From the records below, transcribe exactly the lines that begin at the line with "in *. rewrite" and end at the line with "(** log_write with", both included.

Provided records Block Start

(* ===== verification/LogSpace.v ===== *)
(** The space of the log: what each call does to the log's variables whatever
    the rest of the kernel is, and the reservation that [begin_op] makes. *)
From S2P Require Import Prelude State Kstring Locks Sched Sleeplock Bio BioList BioSpec BlockLayer Log LogSpec Txn Boot Crash.

(** * Routines that leave the log's variables alone *)

Section Keeps.
Context (v : log).
Abbreviation kept := (fun s : kstate => k_log s = v).

Lemma log_acquire lk : maintains kept (acquire lk).
Proof. intros s Hs. unfold acquire. by destruct (holding lk s). Qed.
Lemma log_release lk : maintains kept (release lk).
Proof. intros s Hs. unfold release. by destruct (holding lk s). Qed.
Lemma log_sched ch : maintains kept (sched ch).
Proof.
  unfold sched, curproc, myproc. maintain. by intros s Hs.
Qed.
#[local] Hint Resolve log_acquire log_release log_sched : maintains.

Lemma log_modify f : (forall s, k_log (f s) = k_log s) -> maintains (C:=chan) kept (modify f).
Proof. intros H. apply maintains_modify. intros s <-. apply H. Qed.
Ltac log_frame := maintain; try (apply log_modify; by intros ?).

Lemma log_sleep ch lk : maintains kept (sleep ch lk).
Proof. unfold sleep, curproc, myproc. log_frame. Qed.
Lemma log_wakeup ch : maintains kept (wakeup ch).
Proof. unfold wakeup, myproc. log_frame. Qed.
#[local] Hint Resolve log_sleep log_wakeup : maintains.
Lemma log_acquiresleep i : maintains kept (acquiresleep (buf_lock i)).
Proof. unfold acquiresleep, curproc, myproc. log_frame. Qed.
Lemma log_releasesleep i : maintains kept (releasesleep (buf_lock i)).
Proof. unfold releasesleep. log_frame. Qed.
Lemma log_holdingsleep i : maintains kept (holdingsleep (buf_lock i)).
Proof. unfold holdingsleep, curproc, myproc. log_frame. Qed.
#[local] Hint Resolve log_acquiresleep log_releasesleep log_holdingsleep : maintains.
Lemma log_bread dev bn : maintains kept (bread dev bn).
Proof. unfold bread, bget, virtio_disk_rw. log_frame. Qed.
Lemma log_bwrite b : maintains kept (bwrite b).
Proof. unfold bwrite, virtio_disk_rw. log_frame. Qed.
Lemma log_brelse b : maintains kept (brelse b).
Proof. unfold brelse, link_front. log_frame. Qed.
Lemma log_bpin b : maintains kept (bpin b).
Proof. unfold bpin. log_frame. Qed.
Lemma log_bunpin b : maintains kept (bunpin b).
Proof. unfold bunpin. log_frame. Qed.
#[local] Hint Resolve log_bread log_bwrite log_brelse log_bpin log_bunpin : maintains.
Lemma log_write_log : maintains kept write_log.
Proof. unfold write_log, log_block, buf_copy. log_frame. Qed.
Lemma log_write_head : maintains kept write_head.
Proof. unfold write_head. log_frame. Qed.
Lemma log_install r : maintains kept (install_trans r).
Proof. unfold install_trans, install_block, buf_copy. log_frame. Qed.
End Keeps.

(** * What the three calls do to the log's variables *)

Lemma sleep_never_returns ch lk s a s' : sleep ch lk s <> Ok a s'.
Proof.
  intros E. unfold sleep, sched in E. inv_bind.
  repeat match goal with H : context [match ?b with true => _ | false => _ end] |- _ => destruct b; inv_bind end; done.
Qed.

Lemma begin_op_log s s' :
  begin_op s = Ok tt s' ->
  k_log s' = set_l_outstanding (l_outstanding (k_log s) + 1) (k_log s) /\ l_committing (k_log s) = false /\
  lh_n (k_log s) + (l_outstanding (k_log s) + 1) * MAXOPBLOCKS <= LOGSIZE.
Proof.
  intros E. unfold begin_op in E. apply bind_inv in E as ([] & s1 & E1 & E). rewrite bind_gets in E.
  assert (El : k_log s1 = k_log s) by exact (keeps_Ok k_log _ _ _ _ (fun v => log_acquire v LkLog) E1). rewrite El in E.
  destruct (l_committing (k_log s)); [by apply sleep_never_returns in E|].
  destruct (Z.gtb_spec (lh_n (k_log s) + (l_outstanding (k_log s) + 1) * MAXOPBLOCKS) LOGSIZE); [by apply sleep_never_returns in E|].
  rewrite bind_modify in E. apply (keeps_Ok k_log _ _ _ _ (fun v => log_release v LkLog)) in E. rewrite E. cbn. rewrite El. done.
Qed.

Lemma find_logged_range n i bn s : i <= find_logged n i bn s <= i + Z.of_nat n.
Proof.
  revert i. induction n as [|n IH]; intros i; cbn [find_logged]; [lia|]. destruct (_ =? _); [lia|].
  specialize (IH (i + 1)). lia.
Qed.

Lemma log_write_vars b s s' :
  log_write b s = Ok tt s' ->
  exists bl, let grown := if find_logged (Z.to_nat (lh_n (k_log s))) 0 (b_blockno (get_buf b s)) s =? lh_n (k_log s) then 1 else 0 in
    k_log s' = set_lh_n (lh_n (k_log s) + grown) (set_lh_block bl (k_log s)).
Proof.
  intros E. unfold log_write in E. apply bind_inv in E as ([] & s1 & E1 & E). rewrite bind_gets in E.
  assert (Es : s1 = set_k_held (LkLog :: k_held s) s) by (unfold acquire in E1; destruct (holding LkLog s); [done|]; by injection E1).
  subst s1. cbn [k_log set_k_held] in E. destruct (_ || _); [done|]. destruct (_ <? 1); [done|]. rewrite !bind_gets in E.
  change (get_buf b (set_k_held (LkLog :: k_held s) s)) with (get_buf b s) in E.
  assert (Ef : forall n i bn, find_logged n i bn (set_k_held (LkLog :: k_held s) s) = find_logged n i bn s)
    by (intros n; induction n as [|n IH]; intros i bn; cbn; [done|by rewrite IH]).
  rewrite Ef in E. set (i := find_logged _ _ _ _) in *. cbv zeta.
  unfold set_lh_at in E. destruct (_ && _); [|done]. rewrite bind_modify in E.
  eexists. destruct (i =? lh_n (k_log s)) eqn:Ei; cbn [when] in E.
  - rewrite bind_assoc in E. apply bind_inv in E as ([] & s2 & E2 & E). rewrite bind_modify in E.
    apply (keeps_Ok k_log _ _ _ _ (fun v => log_bpin v b)) in E2.
    apply (keeps_Ok k_log _ _ _ _ (fun v => log_release v LkLog)) in E. rewrite E. cbn. rewrite E2. cbn. reflexivity.
  - rewrite bind_ret in E. apply (keeps_Ok k_log _ _ _ _ (fun v => log_release v LkLog)) in E. rewrite E. cbn.
    rewrite Z.add_0_r. by destruct (k_log s).
Qed.

Lemma commit_log s s' :
  commit s = Ok tt s' -> 0 <= lh_n (k_log s) -> k_log s' = set_lh_n 0 (k_log s).
Proof.
  intros E Hn. unfold commit in E. rewrite bind_gets in E. destruct (Z.gtb_spec (lh_n (k_log s)) 0); cbn [when] in E.
  - apply bind_inv in E as ([] & s1 & E1 & E). apply bind_inv in E as ([] & s2 & E2 & E).
    apply bind_inv in E as ([] & s3 & E3 & E). rewrite bind_modify in E.
    apply (keeps_Ok k_log _ _ _ _ log_write_log) in E1. apply (keeps_Ok k_log _ _ _ _ log_write_head) in E2.
    apply (keeps_Ok k_log _ _ _ _ (fun v => log_install v false)) in E3. apply (keeps_Ok k_log _ _ _ _ log_write_head) in E.
    rewrite E. cbn. by rewrite E3, E2, E1.
  - injection E as <-. assert (lh_n (k_log s) = 0) by lia. by destruct (k_log s); cbn in *; subst.
Qed.

Lemma end_op_log s s' :
  end_op s = Ok tt s' -> 0 <= lh_n (k_log s) ->
  l_outstanding (k_log s') = l_outstanding (k_log s) - 1 /\
  lh_n (k_log s') = if l_outstanding (k_log s) =? 1 then 0 else lh_n (k_log s).
Proof.
  intros E Hn. unfold end_op in E. apply bind_inv in E as ([] & s1 & E1 & E).
  apply (keeps_Ok k_log _ _ _ _ (fun v => log_acquire v LkLog)) in E1. rewrite bind_modify, bind_gets in E.
  destruct (l_committing _); [done|]. apply bind_inv in E as (d & s2 & E2 & E).
  apply bind_inv in E as ([] & s3 & E3 & E). apply (keeps_Ok k_log _ _ _ _ (fun v => log_release v LkLog)) in E3.
  cbn [k_log upd_log set_k_log l_outstanding set_l_outstanding] in E2. rewrite E1 in E2.
  destruct (Z.eqb_spec (l_outstanding (k_log s)) 1) as [Ho|Ho].
  - rewrite Ho in E2. change (1 - 1 =? 0) with true in E2. cbv iota in E2. rewrite bind_modify in E2. injection E2 as <- <-.
    cbn [when] in E. apply bind_inv in E as ([] & s4 & E4 & E).
    apply commit_log in E4; [|rewrite E3; cbn; by rewrite E1].
    apply bind_inv in E as ([] & s5 & E5 & E). rewrite bind_modify in E. apply bind_inv in E as ([] & s6 & E6 & E).
    apply (keeps_Ok k_log _ _ _ _ (fun v => log_acquire v LkLog)) in E5.
    apply (keeps_Ok k_log _ _ _ _ (fun v => log_wakeup v ChLog)) in E6. apply (keeps_Ok k_log _ _ _ _ (fun v => log_release v LkLog)) in E.
    rewrite E, E6. cbn. rewrite E5, E4. cbn. rewrite E3. cbn. rewrite E1, Ho. done.
  - rewrite (proj2 (Z.eqb_neq _ 0)) in E2 by lia. apply bind_inv in E2 as ([] & s4 & E4 & E2).
    apply (keeps_Ok k_log _ _ _ _ (fun v => log_wakeup v ChLog)) in E4. injection E2 as <- <-. cbn [when] in E. injection E as <-.
    rewrite E3, E4. cbn. by rewrite E1.
Qed.

(** * The reservation

    [used] counts, for every outstanding operation, the blocks it has added to
    the log.  An operation is allowed MAXOPBLOCKS of them. *)

Inductive op_step : kstate * list Z -> kstate * list Z -> Prop :=
| op_begin s s' used : begin_op s = Ok tt s' -> op_step (s, used) (s', 0 :: used)
| op_write s s' used1 u used2 b :
    u < MAXOPBLOCKS -> log_write b s = Ok tt s' ->
    op_step (s, used1 ++ u :: used2) (s', used1 ++ (u + (lh_n (k_log s') - lh_n (k_log s))) :: used2)
| op_end s s' used1 u used2 : end_op s = Ok tt s' -> op_step (s, used1 ++ u :: used2) (s', used1 ++ used2)
| op_other s s' used : k_log s' = k_log s -> op_step (s, used) (s', used).

Definition spare (used : list Z) : Z := foldr (fun u a => MAXOPBLOCKS - u + a) 0 used.

Lemma spare_app used1 used2 : spare (used1 ++ used2) = spare used1 + spare used2.
Proof. unfold spare. induction used1 as [|u used1 IH]; cbn in *; [done|]. rewrite IH. lia. Qed.
Lemma spare_nonneg used : Forall (fun u => 0 <= u <= MAXOPBLOCKS) used -> 0 <= spare used <= Z.of_nat (length used) * MAXOPBLOCKS.
Proof. induction 1 as [|u used Hu _ IH]; cbn [spare foldr length]; [lia|]. fold (spare used). lia. Qed.

Record reserved (c : kstate * list Z) : Prop := {
  rv_out : l_outstanding (k_log c.1) = Z.of_nat (length c.2);
  rv_used : Forall (fun u => 0 <= u <= MAXOPBLOCKS) c.2;
  rv_n : 0 <= lh_n (k_log c.1);
  rv_space : lh_n (k_log c.1) + spare c.2 <= LOGSIZE
}.

Lemma reserved_step c c' : op_step c c' -> reserved c -> reserved c'.
Proof.
  intros Hs [Ho Hu Hn Hsp]. destruct Hs as [s s' used E|s s' used1 u used2 b Hlt E|s s' used1 u used2 E|s s' used E]; cbn in *.
  - apply begin_op_log in E as (El & _ & Hfit). pose proof (spare_nonneg _ Hu). split; cbn; rewrite ?El; cbn; try lia.
    + constructor; [unfold MAXOPBLOCKS; lia|done].
    + fold (spare used). rewrite Ho in Hfit. lia.
  - apply log_write_vars in E as (bl & El). cbv zeta in El. rewrite spare_app in *. cbn in *. fold (spare used2) in *.
    apply Forall_app in Hu as [Hu1 Hu2]. apply Forall_cons in Hu2 as [Hu Hu2].
    split; cbn; rewrite ?El; cbn [lh_n l_outstanding set_lh_n set_lh_block].
    + rewrite length_app in *. cbn in *. done.
    + apply Forall_app. split; [done|]. apply Forall_cons. split; [|done]. destruct (_ =? _); lia.
    + destruct (_ =? _); lia.
    + rewrite spare_app. cbn. fold (spare used2). destruct (_ =? _); lia.
  - apply end_op_log in E as [Eo En]; [|done]. apply Forall_app in Hu as [Hu1 Hu2]. apply Forall_cons in Hu2 as [Hu Hu2].
    rewrite spare_app in *. cbn in *. fold (spare used2) in *. rewrite length_app in *. cbn in *.
    split; cbn; rewrite ?Eo, ?En, ?length_app; try lia.
    + by apply Forall_app.
    + destruct (_ =? _); lia.
    + rewrite spare_app. destruct (_ =? _); lia.
  - split; cbn; by rewrite ?E.
Qed.

(** log_write with room and an outstanding operation does not panic. *)
Lemma log_write_runs b s :
  LkLog ∉ k_held s -> LkBcache ∉ k_held s -> 0 <= lh_n (k_log s) < LOGSIZE ->
  lh_n (k_log s) < l_size (k_log s) - 1 -> 1 <= l_outstanding (k_log s) -> exists s', log_write b s = Ok tt s'.
Proof.
  intros H1 H2 Hn Hsz Ho. unfold log_write. erewrite (bind_Ok (acquire _)) by (by apply acquire_Ok). rewrite bind_gets.
  cbn [k_log set_k_held]. rewrite !Z.geb_leb, (proj2 (Z.leb_gt _ _)), (proj2 (Z.leb_gt _ _)), (proj2 (Z.ltb_ge _ _)) by lia.
  cbn [orb]. rewrite !bind_gets. set (s1 := set_k_held _ s). set (bn := b_blockno _).
  pose proof (find_logged_range (Z.to_nat (lh_n (k_log s))) 0 bn s1) as Hr. set (i := find_logged _ _ _ _) in *.
  unfold set_lh_at. rewrite (proj2 (Z.leb_le _ _)), (proj2 (Z.ltb_lt _ _)) by lia. cbn [andb]. rewrite bind_modify.
  set (s2 := upd_log _ s1). destruct (i =? lh_n (k_log s)); cbn [when].
  - rewrite bind_assoc. erewrite (bind_Ok (bpin _)) by (apply (bufref_section s2); cbn; set_solver).
    rewrite bind_modify. erewrite release_Ok; [eauto|reflexivity|done].
  - rewrite bind_ret. erewrite release_Ok; [eauto|reflexivity|done].
Qed.

(** C14: the log never overflows.  In every history of [begin_op], [end_op] and
    [log_write] calls in which each operation adds at most MAXOPBLOCKS blocks,
    the log holds at most LOGSIZE blocks; and on a disk whose log has room for
    the header and LOGSIZE blocks, an operation that has not used up its
    MAXOPBLOCKS blocks can always log one more: [log_write] does not panic. *)
Theorem log_space_reserved s0 s used :
  l_outstanding (k_log s0) = 0 -> lh_n (k_log s0) = 0 -> rtc op_step (s0, []) (s, used) ->
  0 <= lh_n (k_log s) <= LOGSIZE /\
  forall u b, u ∈ used -> u < MAXOPBLOCKS -> LOGSIZE < l_size (k_log s) -> LkLog ∉ k_held s -> LkBcache ∉ k_held s ->
    exists s', log_write b s = Ok tt s'.
Proof.
  intros Ho Hn Hrtc.
  assert (Hr : reserved (s, used)).
  { eapply (rtc_invariant op_step reserved); [exact reserved_step|exact Hrtc|].
    split; cbn; rewrite ?Hn; [done|constructor|lia|done]. }
  destruct Hr as [Hout Hu Hn' Hsp]; cbn [fst snd] in *. pose proof (spare_nonneg _ Hu). split; [lia|].
  intros u b Hin Hlt Hsz H1 H2. apply list_elem_of_split in Hin as (used1 & used2 & ->).
  rewrite spare_app in Hsp. cbn in Hsp. fold (spare used2) in Hsp. apply Forall_app in Hu as [Hu1 Hu2].
  apply Forall_cons in Hu2 as [_ Hu2]. apply spare_nonneg in Hu1, Hu2. rewrite length_app in Hout. cbn in Hout.
  apply log_write_runs; [done|done|lia|lia|lia].
Qed.

(** Two operations, of which the second logs a block, on a log of 31 blocks. *)
Definition demo_wide : kstate := upd_log (set_l_size (LOGSIZE + 1)) demo_log.

Definition after_begin (s : kstate) : kstate := match begin_op s with Ok _ s => s | _ => s end.
Definition after_bread (s : kstate) : kstate := match bread ROOTDEV 100 s with Ok _ s => s | _ => s end.
Definition after_write (s : kstate) : kstate := match log_write 0 s with Ok _ s => s | _ => s end.

Lemma log_space_reserved_witness :
  let s := after_write (after_bread (after_begin (after_begin demo_wide))) in
  lh_n (k_log s) = 1 /\ 0 <= lh_n (k_log s) <= LOGSIZE /\ exists s', log_write 1 s = Ok tt s'.
Proof.
  cbv zeta. set (s1 := after_begin demo_wide). set (s2 := after_begin s1). set (s3 := after_bread s2). set (s4 := after_write s3).
  assert (H : rtc op_step (demo_wide, []) (s4, [1; 0])).
  { eapply rtc_l; [apply (op_begin demo_wide s1); vm_compute; reflexivity|].
    eapply rtc_l; [apply (op_begin s1 s2); vm_compute; reflexivity|].
    eapply rtc_l; [apply (op_other s2 s3); vm_compute; reflexivity|].
    eapply rtc_l; [|apply rtc_refl].
    replace [1; 0] with ([] ++ (0 + (lh_n (k_log s4) - lh_n (k_log s3))) :: [0]) by (vm_compute; reflexivity).
    apply (op_write s3 s4 [] 0 [0] 0); [reflexivity|vm_compute; reflexivity]. }
  destruct (log_space_reserved demo_wide s4 [1; 0]) as [Hn Hw]; [reflexivity|reflexivity|exact H|].
  split; [vm_compute; reflexivity|]. split; [exact Hn|].
  apply (Hw 0 1%nat); [apply list_elem_of_further, list_elem_of_here|reflexivity|vm_compute; reflexivity| |];
    assert (E : k_held s4 = []) by (vm_compute; reflexivity); rewrite E; apply not_elem_of_nil.
Defined.

(** * The log that mkfs makes

    mkfs gives the log LOGSIZE blocks, one of which is the header. *)

Definition log_blocks (first n : Z) : K unit :=
  for_loop (Z.to_nat n) first (fun bn =>
    b <- bread ROOTDEV bn ;;
    log_write b ;;;
    brelse b ;;;
    ret (@None unit)) ;;;
  ret tt.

Provided records Block End

Result of the task:
    rewrite spare_app in *. cbn in *. fold (spare used2) in *. rewrite length_app in *. cbn in *.
    split; cbn; rewrite ?Eo, ?En, ?length_app; try lia.
    + by apply Forall_app.
    + destruct (_ =? _); lia.
    + rewrite spare_app. destruct (_ =? _); lia.
  - split; cbn; by rewrite ?E.
Qed.

(** log_write with room and an outstanding operation does not panic. *)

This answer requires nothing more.